___ Data to examine
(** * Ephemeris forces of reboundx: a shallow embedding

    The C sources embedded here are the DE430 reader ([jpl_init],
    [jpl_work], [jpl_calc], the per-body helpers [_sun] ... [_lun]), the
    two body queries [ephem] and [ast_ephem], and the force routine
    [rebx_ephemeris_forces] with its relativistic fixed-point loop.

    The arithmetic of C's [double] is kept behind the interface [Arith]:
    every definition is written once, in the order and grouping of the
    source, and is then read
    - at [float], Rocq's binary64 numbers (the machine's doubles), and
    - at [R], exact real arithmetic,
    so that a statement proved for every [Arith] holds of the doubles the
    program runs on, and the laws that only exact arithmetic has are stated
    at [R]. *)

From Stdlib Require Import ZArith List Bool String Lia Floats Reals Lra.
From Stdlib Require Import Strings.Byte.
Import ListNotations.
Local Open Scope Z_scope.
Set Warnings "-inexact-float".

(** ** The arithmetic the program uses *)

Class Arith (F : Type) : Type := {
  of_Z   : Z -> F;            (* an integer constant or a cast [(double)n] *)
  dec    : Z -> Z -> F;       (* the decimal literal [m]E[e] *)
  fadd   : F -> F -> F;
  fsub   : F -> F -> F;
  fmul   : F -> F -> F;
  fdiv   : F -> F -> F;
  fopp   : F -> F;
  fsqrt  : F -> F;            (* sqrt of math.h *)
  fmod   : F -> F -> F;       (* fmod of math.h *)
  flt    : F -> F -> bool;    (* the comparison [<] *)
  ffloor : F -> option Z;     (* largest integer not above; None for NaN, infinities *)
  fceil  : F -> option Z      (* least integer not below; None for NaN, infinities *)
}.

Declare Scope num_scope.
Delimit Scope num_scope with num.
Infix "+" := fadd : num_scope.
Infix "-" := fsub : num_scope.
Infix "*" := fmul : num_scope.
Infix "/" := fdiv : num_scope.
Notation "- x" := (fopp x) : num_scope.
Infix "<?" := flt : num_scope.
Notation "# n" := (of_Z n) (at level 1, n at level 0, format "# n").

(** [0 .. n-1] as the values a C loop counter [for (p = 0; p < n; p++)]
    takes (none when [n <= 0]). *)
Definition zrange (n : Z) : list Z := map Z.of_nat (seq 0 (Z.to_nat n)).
______
Action item:
Please repeat the records so that each one reads exactly as it does above.

Answer below:
(** * Ephemeris forces of reboundx: a shallow embedding

    The C sources embedded here are the DE430 reader ([jpl_init],
    [jpl_work], [jpl_calc], the per-body helpers [_sun] ... [_lun]), the
    two body queries [ephem] and [ast_ephem], and the force routine
    [rebx_ephemeris_forces] with its relativistic fixed-point loop.

    The arithmetic of C's [double] is kept behind the interface [Arith]:
    every definition is written once, in the order and grouping of the
    source, and is then read
    - at [float], Rocq's binary64 numbers (the machine's doubles), and
    - at [R], exact real arithmetic,
    so that a statement proved for every [Arith] holds of the doubles the
    program runs on, and the laws that only exact arithmetic has are stated
    at [R]. *)

From Stdlib Require Import ZArith List Bool String Lia Floats Reals Lra.
From Stdlib Require Import Strings.Byte.
Import ListNotations.
Local Open Scope Z_scope.
Set Warnings "-inexact-float".

(** ** The arithmetic the program uses *)

Class Arith (F : Type) : Type := {
  of_Z   : Z -> F;            (* an integer constant or a cast [(double)n] *)
  dec    : Z -> Z -> F;       (* the decimal literal [m]E[e] *)
  fadd   : F -> F -> F;
  fsub   : F -> F -> F;
  fmul   : F -> F -> F;
  fdiv   : F -> F -> F;
  fopp   : F -> F;
  fsqrt  : F -> F;            (* sqrt of math.h *)
  fmod   : F -> F -> F;       (* fmod of math.h *)
  flt    : F -> F -> bool;    (* the comparison [<] *)
  ffloor : F -> option Z;     (* largest integer not above; None for NaN, infinities *)
  fceil  : F -> option Z      (* least integer not below; None for NaN, infinities *)
}.

Declare Scope num_scope.
Delimit Scope num_scope with num.
Infix "+" := fadd : num_scope.
Infix "-" := fsub : num_scope.
Infix "*" := fmul : num_scope.
Infix "/" := fdiv : num_scope.
Notation "- x" := (fopp x) : num_scope.
Infix "<?" := flt : num_scope.
Notation "# n" := (of_Z n) (at level 1, n at level 0, format "# n").

(** [0 .. n-1] as the values a C loop counter [for (p = 0; p < n; p++)]
    takes (none when [n <= 0]). *)
Definition zrange (n : Z) : list Z := map Z.of_nat (seq 0 (Z.to_nat n)).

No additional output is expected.